In your novels we often see language games and experiments. Why are you so interested in language?
Language is our best, most versatile, simultaneously most complex and most simple means of communication.
There’s language in everything. There’s language in every silence.
Translation – which I think of very broadly, as the coming together of language and meaning – is at the root of everything, every exchange. Language means we’re not alone. Verbal language is a revelation of family since no language exists in singularity and every one of our verbal languages has been produced by a fusion of other languages. Plus we’re born not with a passport intact, say, but with a readiness and keenness for the brilliant structures of meaning to ignite us, our brains are longing for and equipped to be adept at all the languages of all the possible kinds.

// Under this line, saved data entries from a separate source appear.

Lemma rloop_step r tb K P cur stk : rloop tb0 D r tb K P → rv_stack r = cur :: stk →
  ∃ r' tb' K' P', revoke_one c cur (Revoke (rv_state r) stk (rv_overflow r)) = Some r' ∧
    touches c t (rv_state r) (rv_state r') ∧ rloop tb0 D r' tb' K' P' ∧
    (size (vset tb') < size (vset tb))%nat ∧ (n <= REVOKE_STACK_SIZE → rv_overflow r' = rv_overflow r).
Proof using HD.
  intros [HF Hnd Hstk Hall Hsub Hout] E. rewrite E in *. apply NoDup_cons in Hnd as [Hni Hnd].
  destruct (Hstk cur) as [HP HDc]; [left|].
  pose proof HF as (v & Hv & Hn & _ & _ & HF'). rewrite Hn in HF'.
  destruct (pf_pend _ _ _ _ HF' cur HP) as ((x & Hx) & _).
  pose proof (pf_len _ _ _ _ HF') as Hlen. pose proof Hx as [Hcr _].
  assert (∀ i, i ∈ stk → i ∈ P) as HstkP by (intros i Hi; by apply Hstk; right).
  pose proof (stack_bound _ _ _ _ _ _ stk HF Hx Hni Hnd HstkP) as Hb.
  destruct (revoke_one_spec _ _ _ _ _ _ stk (rv_overflow r) HF Hx)
    as (s' & K' & pushed & ovf' & -> & HT & HF2 & Hpre & Hov & Hpa).
  assert (∀ i, i ∈ pushed → i ∈ K cur) as Hsubp.
  { intros i Hi. destruct Hpre as [l ->]. set_solver. }
  eexists _, _, _, _. split; [done|]. split; [done|]. split_and!.
  - split; cbn [rv_state rv_stack rv_overflow].
    + exact HF2.
    + apply NoDup_app. rewrite reverse_Permutation. split_and!; [|..|done].
      * pose proof (kids_nodup _ _ _ _ HF' cur x Hx) as Hk. destruct Hpre as [l Hl].
        rewrite Hl in Hk. by apply NoDup_app in Hk as [? _].
      * intros i Hi%elem_of_reverse%Hsubp Hs%HstkP.
        by destruct (kids_valid _ _ _ _ HF' cur x i Hx Hi).
    + intros i [Hi%elem_of_reverse%Hsubp|Hi]%elem_of_app.
      * split; [set_solver|]. destruct (kids_valid _ _ _ _ HF' cur x i Hx Hi) as (_ & y & Hy & Hp).
        apply (HD i y); [auto|]. by rewrite Hp.
      * split; [|apply Hstk; by right].
        apply elem_of_union_r, elem_of_difference. split; [auto|].
        apply not_elem_of_singleton. by intros ->.
    + intros Ho i Hi. destruct (Hpa Ho) as [-> Ho'].
      apply elem_of_app. rewrite elem_of_reverse.
      apply elem_of_union in Hi as [Hi%elem_of_list_to_set|[Hi Hne]%elem_of_difference]; [by left|right].
      apply (Hall Ho') in Hi. apply elem_of_cons in Hi as [->|?]; [|done]. set_solver.
    + intros i y [_ ?]%valid_wiped; [auto|lia].
    + intros i y Hy Hn'. apply valid_wiped; [lia|]. split; [by intros ->|auto].
  - apply subset_size. split.
    + intros i. rewrite !elem_of_vset. intros (y & [_ Hy]%valid_wiped); [eauto|lia].
    + intros Hs. assert (cur ∈ vset tb) as Hc by (apply elem_of_vset; eauto).
      apply Hs, elem_of_vset in Hc as (y & [? _]%valid_wiped); [done|lia].
  - intros Hle. cbn. apply Hov. lia.
Qed.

When words mean, we all mean. This is why language relates directly to worth. (In English the phrase goes: to tell a story, and the word tell is also the word used for counting money, for bank tellers.) The real human currency isn’t money. It’s language.
In the UK the books came out right after you wrote them, but in Spain Autumn
I don’t know. It’s the risk they run, these books, that they belong to a passing time. And this has been a time of what we might call increasing blatancy, distraction, numbness, and real urgency, in the narratives we’ve all been living. I’ve no idea how they’ll read. I can’t worry about it. I was doing what the project asked of me.
But with the luck that naturally comes with the telling of old/new stories, something in them will transcend their time. That’s what the seasons do too; they’ve all happened before, been and gone, and at the same time every time they happen it’s for the first time.
Since the release of 'Autumn' Boris Johnson has become Prime Minister of the United Kingdom, Donald Trump has lost the presidency of the United States and we are experiencing a global pandemic. How do you see the future?
Leaves, bare branches, buds, new leaves. Meanwhile, we continue to do what humans do while we’re here and alive: working out what means what, and what’s worth what, all over again, for the first time.